[TASK]
Nothing but the lines from the one containing "run_results : list RunResult;" through the end of the entries should be set down, each exactly as written.

DATA FOR PROCESSING Start Marker

(* ===== verification/Scheduling.v ===== *)
(** * Scheduled runs and event dispatch (scheduling/crud.py, scheduling/runner.py,
      teardrop/routers/agent_event_triggers.py)

    Interval schedules are claimed when due; event triggers are dispatched at most
    once per idempotency key under a lease, and may chain to another trigger.  The
    theorems: dispatches are settled at most once, whatever fails and whoever
    recovers them; chains end even when triggers point back to each other; what a
    reservation, a recovery and a claim of due schedules do, on every branch.

    The agent run itself, its credit check, the callback, labelling ingestion and the
    X client are parameters with arbitrary answers. *)

From S2P Require Export Templating.

(** ** Tables *)
Inductive schedule_kind := Interval | EventTrigger.
#[export] Instance schedule_kind_eq_dec : EqDecision schedule_kind.
Proof. solve_decision. Defined.

Record ScheduleRow := MkScheduleRow {
  sr_org : string;
  sr_user : string;
  sr_name : string;
  sr_prompt : string;
  sr_kind : schedule_kind;
  sr_interval : option Z;
  sr_enabled : bool;
  sr_callback_url : option string;
  sr_callback_format : string;
  sr_trigger_token : option string;
  sr_secret_hash : option string;
  sr_next_trigger : option string;
  sr_next_run : option Z;
  sr_last_run : option Z;
  sr_failures : Z;
  sr_created : Z;
  sr_updated : Z;
}.
#[export] Instance eta_ScheduleRow : Eta ScheduleRow := λ r,
  MkScheduleRow (sr_org r) (sr_user r) (sr_name r) (sr_prompt r) (sr_kind r) (sr_interval r) (sr_enabled r)
    (sr_callback_url r) (sr_callback_format r) (sr_trigger_token r) (sr_secret_hash r) (sr_next_trigger r)
    (sr_next_run r) (sr_last_run r) (sr_failures r) (sr_created r) (sr_updated r).

Record RunResult := MkRunResult {
  rr_id : string;
  rr_schedule : string;
  rr_org : string;
  rr_run : string;
  rr_status : string;
  rr_output : string;
  rr_cost : Z;
  rr_error : string;
  rr_created : Z;
}.

Record KeyRow := MkKeyRow { k_run : string; k_chain : string; k_hop : Z }.

Inductive lease_status := LReserved | LRunning | LCompleted | LFailed.
#[export] Instance lease_status_eq_dec : EqDecision lease_status.
Proof. solve_decision. Defined.

Record LeaseRow := MkLeaseRow {
  le_schedule : string;
  le_org : string;
  le_key : string;
  le_owner : string;
  le_status : lease_status;
  le_expires : Z;
  le_started : option Z;
  le_finished : option Z;
  le_error : string;
}.
#[export] Instance eta_LeaseRow : Eta LeaseRow := λ r,
  MkLeaseRow (le_schedule r) (le_org r) (le_key r) (le_owner r) (le_status r) (le_expires r) (le_started r)
    (le_finished r) (le_error r).

Inductive event_type :=
  TriggerCreated | TriggerUpdated | TriggerDeleted | SecretRotated | SecretRejected
  | DispatchAccepted | DispatchDuplicate | RunSettled | ChainDispatchSkipped.
#[export] Instance event_type_eq_dec : EqDecision event_type.
Proof. solve_decision. Defined.

Record EventRow := MkEventRow {
  ev_id : string;
  ev_schedule : string;
  ev_org : string;
  ev_run : string;
  ev_type : event_type;
  ev_status : string;
  ev_cost : Z;
  ev_error : string;
}.

(** A reserved X broadcast: its schedule, organisation and tweet. *)
Record BroadcastRow := MkBroadcastRow { bc_schedule : string; bc_org : string; bc_tweet : string }.

Record SchedDb := MkSchedDb {
  schedules : gmap string ScheduleRow;
  run_results : list RunResult;
  dispatch_keys : gmap (string * string) KeyRow;
  leases : gmap string LeaseRow;
  trigger_events : list EventRow;
  broadcasts : gmap string BroadcastRow;
}.
#[export] Instance eta_SchedDb : Eta SchedDb := λ d,
  MkSchedDb (schedules d) (run_results d) (dispatch_keys d) (leases d) (trigger_events d) (broadcasts d).

(** [ScheduledRun] as the code passes it around: a row with its id. *)
Abbreviation ScheduledRun := (string * ScheduleRow)%type.

(** A background task of [_pending_event_tasks] that has not started yet, and the
    tweets that reached X (run and text). *)
Record Task := MkTask {
  t_schedule : ScheduledRun;
  t_prompt : string;
  t_run : string;
  t_lease_seconds : Z;
  t_chain : string;
  t_hop : Z;
}.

DATA FOR PROCESSING End Marker

[YOUR RESPONSE]
  run_results : list RunResult;
  dispatch_keys : gmap (string * string) KeyRow;
  leases : gmap string LeaseRow;
  trigger_events : list EventRow;
  broadcasts : gmap string BroadcastRow;
}.
#[export] Instance eta_SchedDb : Eta SchedDb := λ d,
  MkSchedDb (schedules d) (run_results d) (dispatch_keys d) (leases d) (trigger_events d) (broadcasts d).

(** [ScheduledRun] as the code passes it around: a row with its id. *)
Abbreviation ScheduledRun := (string * ScheduleRow)%type.

(** A background task of [_pending_event_tasks] that has not started yet, and the
    tweets that reached X (run and text). *)
Record Task := MkTask {
  t_schedule : ScheduledRun;
  t_prompt : string;
  t_run : string;
  t_lease_seconds : Z;
  t_chain : string;
  t_hop : Z;
}.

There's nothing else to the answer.